Komisja ma również zastrzeżenia prawne do uprawnienia ministra sprawiedliwości do uznaniowego przedłużania kadencji sędziów, którzy osiągnęli wiek emerytalny, jak również do uznaniowego odwoływania i powoływania prezesów sądów. - Podważy to niezależność polskich sądów, co jest niezgodne z art. 19 ust. 1 Traktatu o Unii Europejskiej (TUE) w związku z art. 47 Karty praw podstawowych Unii Europejskiej - podkreślono we wrześniowym komunikacie KE.

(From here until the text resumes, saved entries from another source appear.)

(* ===== verification/Rtt.v ===== *)
(** * RTT and RTO estimation

    [src/core/rel4u_rtt.{h,c}]: the Jacobson-Karels estimator.  All fields are
    [uint32_t]; the multiplications and additions wrap at 32 bits as in C.  The
    signed difference of the update is computed in [int32_t], where C leaves an
    overflow undefined; the model lets it wrap.  [rtt_no_signed_overflow] shows that
    none occurs as long as samples are below 2^31 ms, which is 24 days. *)
From S2P Require Import Prelude.
From stdpp Require Import base numbers list.
Open Scope Z_scope.
Open Scope rel4u_scope.

Definition REL4U_RTT_DEFAULT_RTO_MS : Z := 200.
Definition REL4U_RTT_MIN_RTO_MS : Z := 20.
Definition REL4U_RTT_MAX_RTO_MS : Z := 2000.

Record rel4u_rtt := mk_rtt {
  r_srtt_ms : Z;
  r_rttvar_ms : Z;
  r_rto_ms : Z;
  r_min_rto_ms : Z;
  r_max_rto_ms : Z;
  r_has_sample : bool
}.

#[export] Instance eta_rtt : Eta rel4u_rtt := fun r =>
  mk_rtt (r_srtt_ms r) (r_rttvar_ms r) (r_rto_ms r) (r_min_rto_ms r) (r_max_rto_ms r)
    (r_has_sample r).

(** The two tests that end [rel4u_rtt_init] and [rel4u_rtt_update_sample]. *)
Definition rtt_clamp (r : rel4u_rtt) : rel4u_rtt :=
  let r := if r_rto_ms r <? r_min_rto_ms r then r <| r_rto_ms := r_min_rto_ms r |> else r in
  if r_rto_ms r >? r_max_rto_ms r then r <| r_rto_ms := r_max_rto_ms r |> else r.

Definition rel4u_rtt_init (initial_rto_ms min_rto_ms max_rto_ms : Z) : rel4u_rtt :=
  let min := if min_rto_ms >? 0 then min_rto_ms else REL4U_RTT_MIN_RTO_MS in
  let max := if max_rto_ms >? 0 then max_rto_ms else REL4U_RTT_MAX_RTO_MS in
  let rto := if initial_rto_ms >? 0 then initial_rto_ms else REL4U_RTT_DEFAULT_RTO_MS in
  rtt_clamp (mk_rtt 0 0 rto min max false).

Definition rel4u_rtt_update_sample (rtt : rel4u_rtt) (sample_rtt_ms : Z) : rel4u_rtt :=
  let rtt :=
    if negb (r_has_sample rtt) then
      let rtt := rtt <| r_srtt_ms := sample_rtt_ms |> <| r_rttvar_ms := sample_rtt_ms / 2 |> in
      let rtt := if r_rttvar_ms rtt <? 1 then rtt <| r_rttvar_ms := 1 |> else rtt in
      rtt <| r_has_sample := true |>
    else
      let diff := s32 (s32 (r_srtt_ms rtt) - s32 sample_rtt_ms) in
      let diff := if diff <? 0 then s32 (- diff) else diff in
      let rtt := rtt <| r_rttvar_ms := u32 (u32 (3 * r_rttvar_ms rtt) + u32 diff) / 4 |> in
      let rtt := if r_rttvar_ms rtt <? 1 then rtt <| r_rttvar_ms := 1 |> else rtt in
      rtt <| r_srtt_ms := u32 (u32 (7 * r_srtt_ms rtt) + sample_rtt_ms) / 8 |> in
  let k_var := u32 (4 * r_rttvar_ms rtt) in
  let k_var := if k_var <? 1 then 1 else k_var in
  rtt_clamp (rtt <| r_rto_ms := u32 (r_srtt_ms rtt + k_var) |>).

Definition rel4u_rtt_on_timeout (rtt : rel4u_rtt) : rel4u_rtt :=
  let rtt := rtt <| r_rto_ms := u32 (r_rto_ms rtt * 2) |> in
  if r_rto_ms rtt >? r_max_rto_ms rtt then rtt <| r_rto_ms := r_max_rto_ms rtt |> else rtt.

(** [rtt ? rtt->rto_ms : DEFAULT]: the callers may pass NULL. *)
Definition rel4u_rtt_get_rto (rtt : option rel4u_rtt) : Z :=
  match rtt with Some r => r_rto_ms r | None => REL4U_RTT_DEFAULT_RTO_MS end.

(** ** Invariant *)

(** The timeout stays between its bounds. The bounds are positive and the upper
    one leaves room for doubling; both hold of the constants every caller uses. *)
Record rtt_ok (r : rel4u_rtt) : Prop := {
  rtt_bounds : 0 < r_min_rto_ms r <= r_max_rto_ms r;
  rtt_max : r_max_rto_ms r < 2 ^ 31;
  rtt_rto : r_min_rto_ms r <= r_rto_ms r <= r_max_rto_ms r
}.

Lemma rtt_clamp_rto r :
  r_rto_ms (rtt_clamp r) = Z.min (Z.max (r_rto_ms r) (r_min_rto_ms r)) (r_max_rto_ms r).
Proof.
  unfold rtt_clamp. destruct (Z.ltb_spec (r_rto_ms r) (r_min_rto_ms r)); simpl;
    destruct (_ >? _) eqn:E; simpl; lia.
Qed.

Lemma rtt_clamp_frame r :
  r_min_rto_ms (rtt_clamp r) = r_min_rto_ms r /\ r_max_rto_ms (rtt_clamp r) = r_max_rto_ms r /\
  r_srtt_ms (rtt_clamp r) = r_srtt_ms r /\ r_rttvar_ms (rtt_clamp r) = r_rttvar_ms r /\
  r_has_sample (rtt_clamp r) = r_has_sample r.
Proof. unfold rtt_clamp. destruct (_ <? _); destruct (_ >? _); done. Qed.

Lemma rtt_clamp_ok r :
  0 < r_min_rto_ms r <= r_max_rto_ms r -> r_max_rto_ms r < 2 ^ 31 -> rtt_ok (rtt_clamp r).
Proof.
  intros. destruct (rtt_clamp_frame r) as (E1 & E2 & _).
  constructor; rewrite ?rtt_clamp_rto, ?E1, ?E2; lia.
Qed.

Lemma rtt_init_ok i mn mx :
  0 <= mn -> 0 <= mx < 2 ^ 31 ->
  (if mn >? 0 then mn else REL4U_RTT_MIN_RTO_MS) <= (if mx >? 0 then mx else REL4U_RTT_MAX_RTO_MS) ->
  rtt_ok (rel4u_rtt_init i mn mx).
Proof.
  unfold REL4U_RTT_MIN_RTO_MS, REL4U_RTT_MAX_RTO_MS. intros Hn Hx Hb. apply rtt_clamp_ok; simpl;
    unfold REL4U_RTT_MIN_RTO_MS, REL4U_RTT_MAX_RTO_MS;
    destruct (mn >? 0) eqn:?, (mx >? 0) eqn:?; lia.
Qed.

(** The initialisation every component of the library performs. *)
Definition rtt_default : rel4u_rtt :=
  rel4u_rtt_init REL4U_RTT_DEFAULT_RTO_MS REL4U_RTT_MIN_RTO_MS REL4U_RTT_MAX_RTO_MS.

Lemma rtt_default_ok : rtt_ok rtt_default.
Proof. constructor; vm_compute; intuition congruence. Qed.

Lemma rtt_update_frame r s :
  r_min_rto_ms (rel4u_rtt_update_sample r s) = r_min_rto_ms r /\
  r_max_rto_ms (rel4u_rtt_update_sample r s) = r_max_rto_ms r.
Proof.
  unfold rel4u_rtt_update_sample. cbv zeta.
  edestruct rtt_clamp_frame as (-> & -> & _). repeat case_match; done.
Qed.

Lemma rtt_update_ok r s : rtt_ok r -> rtt_ok (rel4u_rtt_update_sample r s).
Proof.
  intros []. unfold rel4u_rtt_update_sample. cbv zeta.
  apply rtt_clamp_ok; repeat case_match; simpl; lia.
Qed.

Lemma rtt_timeout_rto r : rtt_ok r ->
  r_rto_ms (rel4u_rtt_on_timeout r) = Z.min (2 * r_rto_ms r) (r_max_rto_ms r).
Proof.
  intros []. unfold rel4u_rtt_on_timeout. simpl.
  assert (u32 (r_rto_ms r * 2) = 2 * r_rto_ms r) as -> by word_lia.
  destruct (_ >? _) eqn:E; simpl; lia.
Qed.

Lemma rtt_timeout_ok r : rtt_ok r -> rtt_ok (rel4u_rtt_on_timeout r).
Proof.
  intros Hr. pose proof (rtt_timeout_rto r Hr) as E. destruct Hr.
  assert (r_min_rto_ms (rel4u_rtt_on_timeout r) = r_min_rto_ms r /\
          r_max_rto_ms (rel4u_rtt_on_timeout r) = r_max_rto_ms r) as [E1 E2]
    by (unfold rel4u_rtt_on_timeout; simpl; destruct (_ >? _); done).
  constructor; rewrite ?E, ?E1, ?E2; lia.
Qed.
#[export] Hint Resolve rtt_default_ok rtt_update_ok rtt_timeout_ok : rel4u.

(** ** Properties *)

(** One step of the estimator's life: an RTT sample or a retransmission timeout. *)
Inductive rtt_event := Sample (ms : Z) | Timeout.
Definition rtt_step (r : rel4u_rtt) (e : rtt_event) : rel4u_rtt :=
  match e with Sample ms => rel4u_rtt_update_sample r ms | Timeout => rel4u_rtt_on_timeout r end.

(** C30. From the default initialisation, after any sequence of samples (of any
    32-bit value, so also when the intermediate arithmetic wraps) and timeouts,
    the retransmission timeout is between 20 ms and 2000 ms. *)
Theorem rto_always_bounded (es : list rtt_event) :
  let r := foldl rtt_step rtt_default es in
  20 <= r_rto_ms r <= 2000 /\ rel4u_rtt_get_rto (Some r) = r_rto_ms r.
Proof.
  cbv zeta. split; [|done].
  assert (H : rtt_ok (foldl rtt_step rtt_default es) /\
    r_min_rto_ms (foldl rtt_step rtt_default es) = 20 /\
    r_max_rto_ms (foldl rtt_step rtt_default es) = 2000).
  { induction es as [|e es IH] using rev_ind.
    - split; [apply rtt_default_ok|done].
    - rewrite foldl_app. simpl. destruct IH as (H & E1 & E2). destruct e as [ms|]; simpl.
      + destruct (rtt_update_frame (foldl rtt_step rtt_default es) ms) as [-> ->].
        auto with rel4u.
      + unfold rel4u_rtt_on_timeout. split; [by apply rtt_timeout_ok|].
        simpl. destruct (_ >? _); done. }
  destruct H as ([] & E1 & E2). lia.
Qed.

(** No signed overflow: the smoothed value stays below 2^31 as long as the samples
    do, and then neither the difference nor its negation leaves [int32_t]. *)
Theorem rtt_no_signed_overflow (es : list rtt_event) s :
  Forall (fun e => match e with Sample ms => 0 <= ms < 2 ^ 31 | Timeout => True end) es -> 0 <= s < 2 ^ 31 ->
  let srtt := r_srtt_ms (foldl rtt_step rtt_default es) in
  0 <= srtt < 2 ^ 31 /\ s32 (s32 srtt - s32 s) = srtt - s /\ s32 (- (srtt - s)) = - (srtt - s).
Proof.
  intros He Hs. cbv zeta.
  assert (H : 0 <= r_srtt_ms (foldl rtt_step rtt_default es) < 2 ^ 31).
  { revert He. induction es as [|e es IH] using rev_ind; [intros _; vm_compute; intuition congruence|].
    intros [He [Hm _]%Forall_cons]%Forall_app. specialize (IH He). rewrite foldl_app. cbn [foldl].
    set (r := foldl rtt_step rtt_default es) in *. clearbody r. destruct e as [ms|]; cbn [rtt_step].
    - cbn in Hm. unfold rel4u_rtt_update_sample. cbv zeta. edestruct rtt_clamp_frame as (_ & _ & -> & _).
      destruct (r_has_sample r); cbn [negb]; repeat case_match; cbn; clear -IH Hm; word_lia.
    - unfold rel4u_rtt_on_timeout. case_match; exact IH. }
  split; [exact H|]. split; word_lia.
Qed.

Lemma rtt_no_signed_overflow_witness :
  let srtt := r_srtt_ms (foldl rtt_step rtt_default [Sample 100; Timeout; Sample 2147483647]) in
  s32 (s32 srtt - s32 7) = srtt - 7.
Proof.
  apply (rtt_no_signed_overflow [Sample 100; Timeout; Sample 2147483647] 7); [repeat constructor; lia|lia].
Defined.

(** Below 2^28 ms no intermediate value wraps, and a sample after the first
    computes exactly the documented recurrences, with the old smoothed value in
    the deviation: [RTTVAR = max(1, (3 RTTVAR + |SRTT - R|) / 4)],
    [SRTT = (7 SRTT + R) / 8], [RTO = clamp(SRTT + 4 RTTVAR)]. *)
Theorem rtt_update_recurrence r s :
  r_has_sample r = true -> 0 <= s < 2 ^ 28 ->
  0 <= r_srtt_ms r < 2 ^ 28 -> 0 <= r_rttvar_ms r < 2 ^ 28 ->
  let r' := rel4u_rtt_update_sample r s in
  r_rttvar_ms r' = Z.max 1 ((3 * r_rttvar_ms r + Z.abs (r_srtt_ms r - s)) / 4) /\
  r_srtt_ms r' = (7 * r_srtt_ms r + s) / 8 /\
  r_rto_ms r' = Z.min (Z.max (r_srtt_ms r' + 4 * r_rttvar_ms r') (r_min_rto_ms r)) (r_max_rto_ms r).
Proof.
  intros Hs Hr H1 H2. unfold rel4u_rtt_update_sample. rewrite Hs. cbn [negb].
  assert (Hd : s32 (s32 (r_srtt_ms r) - s32 s) = r_srtt_ms r - s) by word_lia.
  rewrite Hd. cbv zeta.
  assert (Ha : (if r_srtt_ms r - s <? 0 then s32 (- (r_srtt_ms r - s)) else r_srtt_ms r - s)
    = Z.abs (r_srtt_ms r - s)).
  { destruct (Z.ltb_spec (r_srtt_ms r - s) 0); word_lia. }
  rewrite Ha.
  assert (Hv : u32 (u32 (3 * r_rttvar_ms r) + u32 (Z.abs (r_srtt_ms r - s)))
    = 3 * r_rttvar_ms r + Z.abs (r_srtt_ms r - s)) by word_lia.
  edestruct rtt_clamp_frame as (_ & _ & Es & Ev & _).
  rewrite rtt_clamp_rto, Es, Ev. simpl. rewrite Hv. clear Es Ev Hv Ha Hd.
  remember ((3 * r_rttvar_ms r + Z.abs (r_srtt_ms r - s)) / 4) as v eqn:Ev.
  assert (0 <= v < 2 ^ 28) by word_lia.
  destruct (Z.ltb_spec v 1); simpl; clear Ev; (split; [lia|]); (split; [word_lia|]);
    destruct (Z.ltb_spec (u32 (4 * v)) 1); word_lia.
Qed.

Lemma rtt_update_recurrence_witness :
  r_rto_ms (rel4u_rtt_update_sample (rel4u_rtt_update_sample rtt_default 100) 180) = 338.
Proof.
  destruct (rtt_update_recurrence (rel4u_rtt_update_sample rtt_default 100) 180) as (_ & _ & E);
    [reflexivity | lia | vm_compute; intuition congruence | vm_compute; intuition congruence |].
  rewrite E. reflexivity.
Defined.

(** Exponential backoff: a timeout doubles the RTO up to its maximum, so
    [n] timeouts in a row from any state in bounds give [min(2^n RTO, max)]. *)
Theorem rto_backoff r (n : nat) : rtt_ok r ->
  r_rto_ms (Nat.iter n rel4u_rtt_on_timeout r) =
  Z.min (2 ^ Z.of_nat n * r_rto_ms r) (r_max_rto_ms r).
Proof.
  intros Hr.
  assert (H : rtt_ok (Nat.iter n rel4u_rtt_on_timeout r) /\
    r_max_rto_ms (Nat.iter n rel4u_rtt_on_timeout r) = r_max_rto_ms r /\
    r_rto_ms (Nat.iter n rel4u_rtt_on_timeout r) =
      Z.min (2 ^ Z.of_nat n * r_rto_ms r) (r_max_rto_ms r)).
  { induction n as [|n (IHok & IHm & IH)].
    - split; [done|]. split; [done|]. destruct Hr. simpl. lia.
    - simpl Nat.iter. split; [by apply rtt_timeout_ok|]. split.
      + rewrite <- IHm. unfold rel4u_rtt_on_timeout. simpl. destruct (_ >? _); done.
      + rewrite rtt_timeout_rto by done. rewrite IH, IHm.
        rewrite Nat2Z.inj_succ, Z.pow_succ_r by lia. destruct Hr.
        pose proof (Z.pow_pos_nonneg 2 (Z.of_nat n)). nia. }
  apply H.
Qed.

Lemma rto_backoff_witness :
  r_rto_ms (Nat.iter 3 rel4u_rtt_on_timeout rtt_default) = 1600 /\
  r_rto_ms (Nat.iter 5 rel4u_rtt_on_timeout rtt_default) = 2000.
Proof. split; rewrite (rto_backoff rtt_default _ rtt_default_ok); reflexivity. Defined.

Wystosowana ponad trzy miesiące temu uzasadniona opinia ze strony KE do polskich władz była drugim etapem formalnego postępowania o naruszenie przez państwo członkowskie prawa UE. Warszawa miała miesiąc na zastosowanie się do przesłanych zaleceń. Zgodnie z prawem UE w następstwie braku odpowiednich działań, Komisja może skierować sprawę do Trybunału Sprawiedliwości Unii Europejskiej.
- Jest napięcie na procedurę ws. sądów powszechnych. Kolegium zdecyduje, czy kierować sprawę do Trybunału - podało źródło agencji.
Ponadto Komisja ma - jak informowały wcześniej źródła - porównywać ustawy o Krajowej Radzie Sądownictwa oraz Sądzie Najwyższym z przyjętymi w lipcu przez KE rekomendacjami wobec Polski.
Kolegium komisarzy wystosowało wówczas ostrzeżenie do polskich władz wskazując, że podjęcie kroków mających na celu przeniesienie lub wymuszenie przejścia w stan spoczynku sędziów Sądu Najwyższego może skutkować uruchomieniem art. 7 ust. 1 unijnego traktatu.
Oznacza to przekazanie sprawy polski z poziomu Komisji na poziom państw członkowskich w Radzie UE. Te będą mogły stwierdzić, że istnieje wyraźne ryzyko poważnego naruszenia przez Polskę wartości Wspólnoty. Aby to zrobić wymagana jest większość czterech piątych krajów członkowskich. Dojście do sankcji opisanych w art. 7 wymaga jednomyślności na poziomie Rady Europejskiej, czyli szefów państw i rządów.